Extracted records Block Start

(** * chatbot3server: the chat store, the history trimmer and the HTTP handlers

    A shallow embedding of [src/server.js].  JavaScript strings are sequences
    of UTF-16 code units, request bodies and upstream completions are JSON
    values, the process-wide [Map] of chats is an insertion-ordered
    association list, and the asynchronous POST handler is split at its
    single [await] so that other requests may run in between. *)

From Stdlib Require Import ZArith NArith Ascii String.
From stdpp Require Import base decidable option numbers list.

Set Warnings "-register-all".
Local Open Scope nat_scope.

(** ** JavaScript values *)

Module Js.

(** A string is its sequence of UTF-16 code units. *)
Definition jsstring := list N.

(** An ASCII literal of the source, as code units. *)
Definition lit (s : string) : jsstring :=
  N_of_ascii <$> list_ascii_of_string s.
Arguments lit s%_string.

(** The values a parsed JSON document (a request body, an upstream
    completion) is made of, with [undefined] for what is absent.  A number is
    only ever tested for truthiness and for its [typeof]. *)
Inductive jsval : Type :=
| JUndefined
| JNull
| JBool (b : bool)
| JNum (n : Z)
| JStr (s : jsstring)
| JArr (items : list jsval)
| JObj (fields : list (jsstring * jsval)).

(** [!v] is [negb (truthy v)]. *)
Definition truthy (v : jsval) : bool :=
  match v with
  | JUndefined | JNull => false
  | JBool b => b
  | JNum n => negb (n =? 0)%Z
  | JStr s => match s with [] => false | _ :: _ => true end
  | JArr _ | JObj _ => true
  end.

(** [typeof v === "string"]. *)
Definition is_string (v : jsval) : bool :=
  match v with JStr _ => true | _ => false end.

(** [a || b]. *)
Definition js_or (a b : jsval) : jsval := if truthy a then a else b.

(** First binding of a key in an object's own properties. *)
Fixpoint own_prop (fields : list (jsstring * jsval)) (k : jsstring) : jsval :=
  match fields with
  | [] => JUndefined
  | (k', v) :: fields' => if decide (k' = k) then v else own_prop fields' k
  end.

(** [v.k] for a data key [k] that no prototype defines (the source reads
    [chatId], [message], [choices] and [content]): an own property of an
    object, [undefined] on anything else that is not nullish. *)
Definition get_prop (v : jsval) (k : jsstring) : jsval :=
  match v with
  | JObj fields => own_prop fields k
  | _ => JUndefined
  end.

(** [v[0]]: the first element of an array, the first code unit of a string,
    the property ["0"] of an object. *)
Definition get_index0 (v : jsval) : jsval :=
  match v with
  | JArr items => match items with [] => JUndefined | x :: _ => x end
  | JStr s => match s with [] => JUndefined | c :: _ => JStr [c] end
  | JObj fields => own_prop fields (lit "0")
  | _ => JUndefined
  end.

(** [v?.step]: [None] when [v] is nullish, which ends the whole chain. *)
Definition opt_chain (v : jsval) (step : jsval -> jsval) : option jsval :=
  match v with
  | JUndefined | JNull => None
  | _ => Some (step v)
  end.

(** WhiteSpace and LineTerminator code points of ECMAScript, the ones
    [String.prototype.trim] strips; all lie in the basic plane. *)
Definition is_ws (c : N) : bool :=
  ((c =? 9) || (c =? 10) || (c =? 11) || (c =? 12) || (c =? 13) || (c =? 32)
   || (c =? 160) || (c =? 5760) || ((8192 <=? c) && (c <=? 8202))
   || (c =? 8232) || (c =? 8233) || (c =? 8239) || (c =? 8287)
   || (c =? 12288) || (c =? 65279))%N.

Fixpoint trim_start (s : jsstring) : jsstring :=
  match s with
  | [] => []
  | c :: s' => if is_ws c then trim_start s' else s
  end.

Definition trim_end (s : jsstring) : jsstring :=
  reverse (trim_start (reverse s)).

(** [s.trim()]. *)
Definition trim (s : jsstring) : jsstring := trim_end (trim_start s).

(** [arr.slice(-n)]: the last [n] elements, all of them when there are
    fewer; [-0] is [0], so [slice(-0)] copies the whole array. *)
Definition slice_last {A : Type} (n : nat) (arr : list A) : list A :=
  match n with
  | 0 => arr
  | S _ => drop (length arr - n) arr
  end.

End Js.

Import Js.

(** ** Messages and the history trimmer *)

Record Message : Type := mkMessage { role : jsstring; content : jsstring }.

#[global] Instance Message_eq_dec : EqDecision Message.
Proof. solve_decision. Defined.

(** The Hebrew prompt of [server.js], as code units. *)
Definition SYSTEM_PROMPT : jsstring :=
  [1488; 1514; 1492; 32; 1510; 39; 1488; 1496; 1489; 1493; 1496; 32; 1506;
   1493; 1494; 1512; 44; 32; 1506; 1504; 1492; 32; 1489; 1511; 1510; 1512;
   1492; 32; 1493; 1489; 1512; 1493; 1512; 1492; 46]%N.

Definition MAX_TURNS : nat := 20.

(** [m.role === "system"] and its negation, the filter's predicate. *)
Definition is_system (m : Message) : Prop := role m = lit "system".
Definition not_system (m : Message) : Prop := role m <> lit "system".

#[global] Instance is_system_dec m : Decision (is_system m).
Proof. unfold is_system. apply _. Defined.
#[global] Instance not_system_dec m : Decision (not_system m).
Proof. unfold not_system. apply _. Defined.

Definition trimHistory (messages : list Message) : list Message :=
  let system :=
    match messages !! 0 with
    | Some m0 => if decide (is_system m0) then [m0] else []
    | None => []
    end in
  let rest := filter not_system messages in
  let maxMessages := MAX_TURNS * 2 in
  let trimmedRest := slice_last maxMessages rest in
  system ++ trimmedRest.

(** ** The chat store

    [const chats = new Map()]: a [Map] iterates in insertion order, [set] on
    a present key keeps its position, and [keys()] is what [GET /api/chats]
    sends, so the store is an association list. *)

Module JsMap.
Abbreviation t V := (list (jsstring * V)).

Section JsMap.
Context {V : Type}.

Definition empty : t V := [].

Fixpoint get (m : t V) (k : jsstring) : option V :=
  match m with
  | [] => None
  | (k', v) :: m' => if decide (k' = k) then Some v else get m' k
  end.

Definition has (m : t V) (k : jsstring) : bool :=
  match get m k with Some _ => true | None => false end.

Fixpoint set (m : t V) (k : jsstring) (v : V) : t V :=
  match m with
  | [] => [(k, v)]
  | (k', v') :: m' =>
      if decide (k' = k) then (k, v) :: m' else (k', v') :: set m' k v
  end.

Definition delete (m : t V) (k : jsstring) : t V :=
  filter (fun kv => kv.1 <> k) m.

Definition keys (m : t V) : list jsstring := fst <$> m.
End JsMap.
End JsMap.

Abbreviation store := (JsMap.t (list Message)).

Definition system_message : Message :=
  {| role := lit "system"; content := SYSTEM_PROMPT |}.
Definition user_message (text : jsstring) : Message :=
  {| role := lit "user"; content := text |}.
Definition assistant_message (text : jsstring) : Message :=
  {| role := lit "assistant"; content := text |}.

(** [getOrCreateChat]; the array returned is the one the store holds
    ([None] stands for [undefined]). *)
Definition getOrCreateChat (chatId : jsstring) (chats : store)
  : store * option (list Message) :=
  let chats :=
    if negb (JsMap.has chats chatId)
    then JsMap.set chats chatId [system_message]
    else chats in
  (chats, JsMap.get chats chatId).

(** [arr.push(m)] on the array that [chats] holds under [chatId]: the store
    sees the longer array at once, before any [chats.set]. *)
Definition push (chats : store) (chatId : jsstring) (arr : list Message)
    (m : Message) : store * list Message :=
  let arr' := arr ++ [m] in
  (JsMap.set chats chatId arr', arr').

(** ** HTTP responses *)

Inductive body : Type :=
| BText (text : jsstring)
| BError (error : jsstring)
| BOk
| BChatIds (chatIds : list jsstring)
| BReply (reply : jsstring).

Record response : Type := mkResponse { status : nat; payload : body }.

Definition chatId_required : response :=
  mkResponse 400 (BError (lit "chatId is required")).
Definition message_required : response :=
  mkResponse 400 (BError (lit "message is required")).
Definition chat_not_found : response :=
  mkResponse 404 (BError (lit "Chat not found")).
Definition server_error : response :=
  mkResponse 500 (BError (lit "Server error")).

(** ** Synchronous handlers *)

Definition healthz : response := mkResponse 200 (BText (lit "ok")).

Definition list_chats (chats : store) : response :=
  mkResponse 200 (BChatIds (JsMap.keys chats)).

(** [DELETE /api/chat/:chatId]; a route parameter is a string. *)
Definition delete_chat (chatId : jsstring) (chats : store)
  : store * response :=
  if negb (truthy (JStr chatId)) then (chats, chatId_required)
  else if negb (JsMap.has chats chatId) then (chats, chat_not_found)
  else (JsMap.delete chats chatId, mkResponse 200 BOk).

(** ** [POST /api/chat]

    The handler runs up to its [await] in one piece, is suspended while the
    upstream call is pending, and runs to its end when the call settles.
    Whatever throws inside its [try] ends in the [catch]: 500. *)

Definition FALLBACK_REPLY : jsstring :=
  [1500; 1488; 32; 1492; 1510; 1500; 1495; 1514; 1497; 32; 1500; 1504; 1505;
   1495; 32; 1514; 1513; 1493; 1489; 1492; 46]%N.

(** The string in a value already known to be one. *)
Definition string_of (v : jsval) : jsstring :=
  match v with JStr s => s | _ => [] end.

(** Where the first half of the handler stops. *)
Inductive post_started : Type :=
| Responded (r : response)
| Awaiting (chatId : jsstring) (messages : option (list Message)).

Definition post_chat_begin (reqBody : jsval) (chats : store)
  : store * post_started :=
  let b := js_or reqBody (JObj []) in
  let chatId := get_prop b (lit "chatId") in
  let message := get_prop b (lit "message") in
  if negb (truthy chatId) || negb (is_string chatId)
  then (chats, Responded chatId_required)
  else if negb (truthy message) || negb (is_string message)
  then (chats, Responded message_required)
  else
    let chatId := string_of chatId in
    let message := string_of message in
    let '(chats, history) := getOrCreateChat chatId chats in
    match history with
    | None => (chats, Responded server_error) (* push on [undefined] throws *)
    | Some history =>
        let '(chats, history) :=
          push chats chatId history (user_message message) in
        let chats := JsMap.set chats chatId (trimHistory history) in
        (chats, Awaiting chatId (JsMap.get chats chatId))
    end.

Extracted records Block End

§ Exercise requirements:
Find the lines above with the word "prototype". Copy them out.

§ Reply to the task:
(** [v.k] for a data key [k] that no prototype defines (the source reads
    [String.prototype.trim] strips; all lie in the basic plane. *)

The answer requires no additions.